Hematuria
Hematuria can be a presenting complaint for a variety of disorders of the urinary tract. The problems causing hematuria can
range from relatively minor disorders to more severe disease processes that may result in life-threatening hemorrhage. Urolithiasis,
urinary tract infection, drug toxicity, and neoplasia are some of the more common causes of hematuria. For this presentation,
three less commonly recognized causes of hematuria are described: i) exercise-associated hematuria, ii) proximal urethral
tears in stock type horses, and iii) idiopathic renal hematuria. Before these specific conditions are discussed, a brief overview
of hematuria is warranted.
Normal urine contains about 5000 (range 2000 to 10,000) red blood cells (RBCs) per ml.
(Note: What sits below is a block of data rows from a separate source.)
(** X6.  [delete_user] returns [false] and leaves the store as it was when
    the id is unknown; it is rejected by the store when a post or a comment
    still has the user as owner (nothing cascades from a user); otherwise it
    returns [true] and removes that user row only. *)
Theorem delete_user_restricted (db : DB) (user_id : Z) :
  (users db !! user_id = None → delete_user db user_id = Ok (false, db))
  ∧ (is_Some (users db !! user_id) →
     (∃ pid p, posts db !! pid = Some p ∧ Post.owner_id p = user_id)
     ∨ (∃ cid c, comments db !! cid = Some c ∧ Comment.owner_id c = user_id) →
     delete_user db user_id = Raise IntegrityError)
  ∧ (is_Some (users db !! user_id) →
     (∀ pid p, posts db !! pid = Some p → Post.owner_id p ≠ user_id) →
     (∀ cid c, comments db !! cid = Some c → Comment.owner_id c ≠ user_id) →
     delete_user db user_id
     = Ok (true, mkDB (delete user_id (users db)) (posts db) (comments db))).
Proof.
  unfold delete_user. rewrite first_by_id_int. split; [by intros ->|].
  split.
  - intros [u ->] Howned. cbn [fmap option_fmap option_map].
    rewrite bind_Ok. cbv beta iota. by rewrite delete_user_row_owned.
  - intros [u ->] Hp Hc. cbn [fmap option_fmap option_map].
    rewrite bind_Ok. cbv beta iota. by rewrite delete_user_row_free.
Qed.

(** X7.  [delete_comment] on an existing comment returns [true] and removes
    that row only; on the resulting store the same id is unknown: a second
    [delete_comment] returns [false], and [update_comment] returns [None]. *)
Theorem delete_comment_then_absent (db : DB) (id : Z) (c : Comment.t)
    (comment : schemas.CommentUpdate.t) :
  comments db !! id = Some c →
  let db' := mkDB (users db) (posts db) (delete id (comments db)) in
  delete_comment db id = Ok (true, db')
  ∧ delete_comment db' id = Ok (false, db')
  ∧ update_comment db' id comment = Ok (None, db').
Proof.
  intros Hc db'. unfold delete_comment, update_comment.
  rewrite !first_by_id_int, Hc. subst db'. cbn [comments].
  rewrite lookup_delete_eq. repeat split.
Qed.

(** X8.  [get_comments] pages over the comments of the post, each of them
    once and no other row, ordered by [created_at] with the newest first: it
    drops the first [skip], keeps at most [limit], and returns their
    projections in that order, or [None] when the page is empty. *)
Theorem get_comments_newest_first (db : DB) (post_id : Z) (skip limit : nat) :
  ∃ sorted : list (Z * Comment.t),
    StronglySorted newest_comment_first sorted
    ∧ NoDup sorted
    ∧ (∀ id c, (id, c) ∈ sorted
               ↔ comments db !! id = Some c ∧ Comment.post_id c = post_id)
    ∧ get_comments db post_id skip limit
      = match take limit (drop skip sorted) with
        | [] => Ok None
        | page => Ok (Some (comment_view <$> page))
        end.
Proof.
  exists (post_comments db post_id).
  split; [apply StronglySorted_merge_sort; apply _|].
  split.
  { unfold post_comments. rewrite merge_sort_Permutation.
    apply NoDup_filter, NoDup_map_to_list. }
  split; [apply elem_of_post_comments | apply get_comments_page].
Qed.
This range of RBC excretion should
yield negative results on reagent strip analysis and a report of not more than 5 RBCs per high-power field (hpf) on sediment
examination. Increases in RBC excretion may lead to microscopic or macroscopic hematuria. Microscopic hematuria, which implies
an increase in RBC excretion that cannot be seen grossly, is usually associated with increases in the range of 10,000 to 2,500,000
RBC per ml. On sediment examination at least 10 RBC/hpf should be apparent. Reagent strip analysis results can range from
trace to +++. It is important to recognize that reagent strip results, that utilize the peroxidase-like activity of hemoglobin
and myoglobin to oxidize a chromogen in the test pad, do not differentiate between hemoglobin and myoglobin. Thus, positive
results are not specific for hematuria and may be more appropriately termed "pigmenturia." Despite this limitation, reagent
strips can be used to differentiate hematuria from hemoglobinuria or myoglobinuria when the color change is limited to scattered
spots on the test pad. This pattern implies that intact RBCs were adsorbed onto the pad, underwent lysis, and produced a localized
color change due to hemoglobin activity on the chromogenic substrates. Ability to differentiate hematuria from excretion of
the heme pigments is limited to a threshold of 250,000 to 300,000 RBCs per ml, unless urine samples are diluted with normal
saline.
Macroscopic or gross hematuria indicates RBC excretion in excess of 2,500,000 to 5,000,000 RBC per milliliter (or about 0.5
mL blood per liter of urine). Macroscopic hematuria can be differentiated from other causes of pigmenturia by centrifuging
a sample of urine to produce a red cell pellet and yellow supernatant urine. In concentrated urine (specific gravity over
1.020), RBCs tend to become crenated, owing to osmotic shift of water out of the cells. In urine with a specific gravity below
1.010, osmotic swelling and dilution of hemoglobin lead to "ghost cell" formation. Further, many RBCs will lyse in dilute
urine (especially alkaline urine) so that RBC excretion may be underestimated. Reagent strip analysis can be useful in dilute
urine samples to detect hemoglobin released from lysed erythrocytes.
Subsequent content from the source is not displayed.